__Action item__:
Two lines in the listing below mark the span: one contains "Lemma iter_y_files_tiles I" and one contains "Lemma y_tiles_sorted z". Reproduce both of them and everything between, exactly.

▼▼▼

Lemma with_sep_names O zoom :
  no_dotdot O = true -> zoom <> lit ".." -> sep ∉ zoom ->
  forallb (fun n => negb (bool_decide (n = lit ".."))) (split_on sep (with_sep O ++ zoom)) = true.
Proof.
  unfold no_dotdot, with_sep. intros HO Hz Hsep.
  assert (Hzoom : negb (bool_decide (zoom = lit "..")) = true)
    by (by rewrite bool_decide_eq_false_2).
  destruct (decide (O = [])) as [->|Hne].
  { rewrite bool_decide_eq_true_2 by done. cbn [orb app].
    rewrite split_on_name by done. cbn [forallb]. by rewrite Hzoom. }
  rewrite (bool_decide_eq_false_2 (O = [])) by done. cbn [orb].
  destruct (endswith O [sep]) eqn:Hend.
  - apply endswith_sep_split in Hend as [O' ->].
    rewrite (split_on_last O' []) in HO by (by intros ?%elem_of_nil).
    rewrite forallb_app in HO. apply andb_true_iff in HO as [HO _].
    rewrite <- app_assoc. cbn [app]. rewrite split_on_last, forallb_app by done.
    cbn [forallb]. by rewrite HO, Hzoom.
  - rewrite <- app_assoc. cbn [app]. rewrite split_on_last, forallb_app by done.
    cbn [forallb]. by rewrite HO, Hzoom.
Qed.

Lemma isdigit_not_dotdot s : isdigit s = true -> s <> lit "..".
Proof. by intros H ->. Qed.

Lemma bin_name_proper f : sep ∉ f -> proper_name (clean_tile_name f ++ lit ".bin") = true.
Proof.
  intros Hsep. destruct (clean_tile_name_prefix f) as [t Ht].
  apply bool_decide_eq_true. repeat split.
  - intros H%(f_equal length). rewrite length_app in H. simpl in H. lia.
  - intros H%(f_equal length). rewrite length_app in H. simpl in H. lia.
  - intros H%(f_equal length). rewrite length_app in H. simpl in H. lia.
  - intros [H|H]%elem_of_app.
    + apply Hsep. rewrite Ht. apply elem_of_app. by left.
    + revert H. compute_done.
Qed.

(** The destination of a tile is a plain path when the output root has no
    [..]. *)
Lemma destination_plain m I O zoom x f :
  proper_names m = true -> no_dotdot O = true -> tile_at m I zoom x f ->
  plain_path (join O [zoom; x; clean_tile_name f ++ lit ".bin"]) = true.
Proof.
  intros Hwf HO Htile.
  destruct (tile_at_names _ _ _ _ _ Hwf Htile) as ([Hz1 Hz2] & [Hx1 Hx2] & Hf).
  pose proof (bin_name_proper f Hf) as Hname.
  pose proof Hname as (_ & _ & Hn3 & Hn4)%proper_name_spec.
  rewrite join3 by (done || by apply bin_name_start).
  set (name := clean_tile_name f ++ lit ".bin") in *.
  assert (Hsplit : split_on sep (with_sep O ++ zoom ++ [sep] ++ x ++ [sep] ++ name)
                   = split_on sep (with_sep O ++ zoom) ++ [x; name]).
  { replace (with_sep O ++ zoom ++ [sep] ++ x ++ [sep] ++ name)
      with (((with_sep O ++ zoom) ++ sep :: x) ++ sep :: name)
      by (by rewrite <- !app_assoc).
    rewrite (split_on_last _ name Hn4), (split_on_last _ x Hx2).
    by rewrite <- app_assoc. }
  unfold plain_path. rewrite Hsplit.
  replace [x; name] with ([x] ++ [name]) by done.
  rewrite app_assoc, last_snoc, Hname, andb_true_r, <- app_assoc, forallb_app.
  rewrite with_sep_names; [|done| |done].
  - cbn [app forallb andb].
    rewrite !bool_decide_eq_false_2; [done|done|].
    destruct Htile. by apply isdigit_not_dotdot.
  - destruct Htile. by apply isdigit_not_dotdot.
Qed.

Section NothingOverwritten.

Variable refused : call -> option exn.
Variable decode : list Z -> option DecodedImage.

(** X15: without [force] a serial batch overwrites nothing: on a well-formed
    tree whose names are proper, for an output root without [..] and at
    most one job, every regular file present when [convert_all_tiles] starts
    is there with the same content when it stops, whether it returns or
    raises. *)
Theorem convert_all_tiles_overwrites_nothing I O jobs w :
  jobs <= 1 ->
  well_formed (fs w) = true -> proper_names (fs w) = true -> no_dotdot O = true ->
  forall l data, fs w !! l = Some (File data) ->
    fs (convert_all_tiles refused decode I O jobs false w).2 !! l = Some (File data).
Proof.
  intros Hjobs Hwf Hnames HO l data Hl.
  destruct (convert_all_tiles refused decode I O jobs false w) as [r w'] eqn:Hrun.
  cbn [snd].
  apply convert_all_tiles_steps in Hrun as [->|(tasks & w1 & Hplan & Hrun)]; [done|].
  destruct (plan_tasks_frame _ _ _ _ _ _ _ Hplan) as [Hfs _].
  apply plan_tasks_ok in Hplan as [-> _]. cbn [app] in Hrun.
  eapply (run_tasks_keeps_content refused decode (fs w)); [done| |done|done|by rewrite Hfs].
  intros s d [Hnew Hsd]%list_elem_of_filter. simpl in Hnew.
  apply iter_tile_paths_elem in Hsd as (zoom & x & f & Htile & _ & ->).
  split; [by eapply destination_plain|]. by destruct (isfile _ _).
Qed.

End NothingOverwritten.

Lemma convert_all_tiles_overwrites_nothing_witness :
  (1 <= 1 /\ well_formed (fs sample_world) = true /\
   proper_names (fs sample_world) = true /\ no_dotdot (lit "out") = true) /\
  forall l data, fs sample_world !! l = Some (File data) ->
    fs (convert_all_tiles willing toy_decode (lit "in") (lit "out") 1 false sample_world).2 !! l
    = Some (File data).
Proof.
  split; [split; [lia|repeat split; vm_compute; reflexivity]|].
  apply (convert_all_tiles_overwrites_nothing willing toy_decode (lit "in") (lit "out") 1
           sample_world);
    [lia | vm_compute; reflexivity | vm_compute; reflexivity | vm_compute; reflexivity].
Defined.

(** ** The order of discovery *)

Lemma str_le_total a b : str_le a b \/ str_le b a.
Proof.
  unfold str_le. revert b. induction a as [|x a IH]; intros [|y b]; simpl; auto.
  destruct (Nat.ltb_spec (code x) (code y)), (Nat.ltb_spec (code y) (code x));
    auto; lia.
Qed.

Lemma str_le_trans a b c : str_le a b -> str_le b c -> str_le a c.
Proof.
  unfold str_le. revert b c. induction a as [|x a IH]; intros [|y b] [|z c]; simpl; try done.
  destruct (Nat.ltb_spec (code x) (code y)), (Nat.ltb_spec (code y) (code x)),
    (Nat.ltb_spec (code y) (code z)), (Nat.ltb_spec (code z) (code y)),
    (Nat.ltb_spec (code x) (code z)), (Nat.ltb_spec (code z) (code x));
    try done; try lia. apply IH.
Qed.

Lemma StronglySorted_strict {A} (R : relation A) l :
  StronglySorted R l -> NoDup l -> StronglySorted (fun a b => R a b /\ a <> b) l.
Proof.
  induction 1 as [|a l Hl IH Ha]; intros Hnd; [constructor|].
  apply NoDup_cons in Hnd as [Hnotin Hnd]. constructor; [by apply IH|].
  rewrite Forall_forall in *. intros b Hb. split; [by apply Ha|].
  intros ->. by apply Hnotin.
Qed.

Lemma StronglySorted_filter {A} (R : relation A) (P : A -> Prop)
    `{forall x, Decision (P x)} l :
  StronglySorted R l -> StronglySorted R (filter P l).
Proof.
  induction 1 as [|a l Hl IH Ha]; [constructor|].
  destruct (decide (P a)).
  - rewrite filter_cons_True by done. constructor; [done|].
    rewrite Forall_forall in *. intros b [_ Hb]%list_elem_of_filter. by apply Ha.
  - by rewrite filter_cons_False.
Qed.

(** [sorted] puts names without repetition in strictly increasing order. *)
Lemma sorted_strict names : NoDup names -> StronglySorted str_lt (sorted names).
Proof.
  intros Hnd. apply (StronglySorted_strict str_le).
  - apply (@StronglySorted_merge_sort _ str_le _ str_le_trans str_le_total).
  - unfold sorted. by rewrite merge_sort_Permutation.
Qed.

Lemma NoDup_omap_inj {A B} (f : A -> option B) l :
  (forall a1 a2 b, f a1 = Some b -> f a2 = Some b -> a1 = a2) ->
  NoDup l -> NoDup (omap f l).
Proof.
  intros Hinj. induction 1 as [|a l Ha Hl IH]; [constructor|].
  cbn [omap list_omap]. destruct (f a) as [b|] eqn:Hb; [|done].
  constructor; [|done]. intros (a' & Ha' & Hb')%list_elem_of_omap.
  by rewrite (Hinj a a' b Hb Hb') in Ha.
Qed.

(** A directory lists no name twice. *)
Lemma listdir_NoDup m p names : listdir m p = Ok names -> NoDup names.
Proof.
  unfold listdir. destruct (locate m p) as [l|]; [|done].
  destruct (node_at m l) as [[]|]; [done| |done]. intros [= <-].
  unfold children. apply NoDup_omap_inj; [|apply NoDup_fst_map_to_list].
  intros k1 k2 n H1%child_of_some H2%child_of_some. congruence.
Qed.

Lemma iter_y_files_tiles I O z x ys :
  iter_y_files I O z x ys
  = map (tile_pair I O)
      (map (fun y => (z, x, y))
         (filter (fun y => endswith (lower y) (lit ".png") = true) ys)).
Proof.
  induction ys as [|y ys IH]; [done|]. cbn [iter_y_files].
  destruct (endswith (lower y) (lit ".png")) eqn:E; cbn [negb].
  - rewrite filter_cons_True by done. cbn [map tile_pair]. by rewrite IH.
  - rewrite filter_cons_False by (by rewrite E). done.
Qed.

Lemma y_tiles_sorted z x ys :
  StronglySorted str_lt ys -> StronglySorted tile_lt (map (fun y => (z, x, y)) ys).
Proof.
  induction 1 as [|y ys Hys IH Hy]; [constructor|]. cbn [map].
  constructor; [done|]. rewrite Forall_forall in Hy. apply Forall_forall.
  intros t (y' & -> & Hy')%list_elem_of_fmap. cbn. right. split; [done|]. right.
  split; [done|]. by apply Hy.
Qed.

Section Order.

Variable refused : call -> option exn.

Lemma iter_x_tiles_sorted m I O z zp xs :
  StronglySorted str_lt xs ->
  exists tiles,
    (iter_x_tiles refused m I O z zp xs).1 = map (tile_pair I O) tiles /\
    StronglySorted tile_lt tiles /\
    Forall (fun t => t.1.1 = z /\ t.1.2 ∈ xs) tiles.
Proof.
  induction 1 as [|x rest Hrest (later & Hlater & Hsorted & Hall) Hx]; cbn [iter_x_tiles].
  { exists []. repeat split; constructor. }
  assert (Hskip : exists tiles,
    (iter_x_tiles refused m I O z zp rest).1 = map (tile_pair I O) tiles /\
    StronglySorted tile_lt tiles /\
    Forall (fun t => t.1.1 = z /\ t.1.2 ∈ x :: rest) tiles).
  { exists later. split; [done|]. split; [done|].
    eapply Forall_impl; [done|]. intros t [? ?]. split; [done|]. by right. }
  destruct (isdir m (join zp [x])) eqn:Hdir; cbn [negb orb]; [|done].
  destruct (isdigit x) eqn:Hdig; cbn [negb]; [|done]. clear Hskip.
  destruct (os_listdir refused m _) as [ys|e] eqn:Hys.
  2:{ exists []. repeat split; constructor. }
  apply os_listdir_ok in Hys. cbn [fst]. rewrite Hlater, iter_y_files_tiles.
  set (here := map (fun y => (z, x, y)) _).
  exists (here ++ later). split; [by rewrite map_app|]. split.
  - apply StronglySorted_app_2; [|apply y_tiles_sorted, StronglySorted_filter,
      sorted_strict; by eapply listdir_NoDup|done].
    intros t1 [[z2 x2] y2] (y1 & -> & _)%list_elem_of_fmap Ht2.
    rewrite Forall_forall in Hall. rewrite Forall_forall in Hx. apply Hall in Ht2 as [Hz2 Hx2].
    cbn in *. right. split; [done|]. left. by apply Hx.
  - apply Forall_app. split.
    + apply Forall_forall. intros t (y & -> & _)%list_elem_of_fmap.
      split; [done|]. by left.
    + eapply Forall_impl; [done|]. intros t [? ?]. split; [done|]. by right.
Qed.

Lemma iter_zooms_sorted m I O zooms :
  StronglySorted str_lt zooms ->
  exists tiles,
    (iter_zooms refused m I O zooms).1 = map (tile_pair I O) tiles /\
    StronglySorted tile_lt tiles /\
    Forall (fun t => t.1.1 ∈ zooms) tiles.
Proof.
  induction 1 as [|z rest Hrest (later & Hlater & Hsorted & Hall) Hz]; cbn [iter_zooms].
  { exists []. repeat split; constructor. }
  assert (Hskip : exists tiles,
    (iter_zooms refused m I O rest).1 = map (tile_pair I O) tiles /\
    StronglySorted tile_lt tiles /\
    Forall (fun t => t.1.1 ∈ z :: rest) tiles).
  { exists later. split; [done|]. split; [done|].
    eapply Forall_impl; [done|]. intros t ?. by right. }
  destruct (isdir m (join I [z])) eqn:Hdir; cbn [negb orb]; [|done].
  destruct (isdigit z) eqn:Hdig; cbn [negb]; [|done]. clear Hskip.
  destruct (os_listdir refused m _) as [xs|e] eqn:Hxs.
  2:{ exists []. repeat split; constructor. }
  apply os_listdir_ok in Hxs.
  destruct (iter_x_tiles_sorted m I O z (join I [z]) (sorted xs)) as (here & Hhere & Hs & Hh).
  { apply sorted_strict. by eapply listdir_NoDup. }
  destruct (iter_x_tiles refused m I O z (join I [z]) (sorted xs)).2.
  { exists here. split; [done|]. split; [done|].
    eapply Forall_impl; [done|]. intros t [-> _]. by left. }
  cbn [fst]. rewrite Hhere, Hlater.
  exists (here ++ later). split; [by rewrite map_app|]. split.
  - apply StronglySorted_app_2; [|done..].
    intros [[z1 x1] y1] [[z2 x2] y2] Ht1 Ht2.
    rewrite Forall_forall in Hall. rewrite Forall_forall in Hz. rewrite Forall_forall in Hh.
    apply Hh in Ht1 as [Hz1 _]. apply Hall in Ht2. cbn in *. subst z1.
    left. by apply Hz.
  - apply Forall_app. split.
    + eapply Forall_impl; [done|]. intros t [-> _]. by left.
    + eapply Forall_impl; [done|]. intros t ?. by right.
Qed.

▲▲▲

__Exercise response__:
Lemma iter_y_files_tiles I O z x ys :
  iter_y_files I O z x ys
  = map (tile_pair I O)
      (map (fun y => (z, x, y))
         (filter (fun y => endswith (lower y) (lit ".png") = true) ys)).
Proof.
  induction ys as [|y ys IH]; [done|]. cbn [iter_y_files].
  destruct (endswith (lower y) (lit ".png")) eqn:E; cbn [negb].
  - rewrite filter_cons_True by done. cbn [map tile_pair]. by rewrite IH.
  - rewrite filter_cons_False by (by rewrite E). done.
Qed.

Lemma y_tiles_sorted z x ys :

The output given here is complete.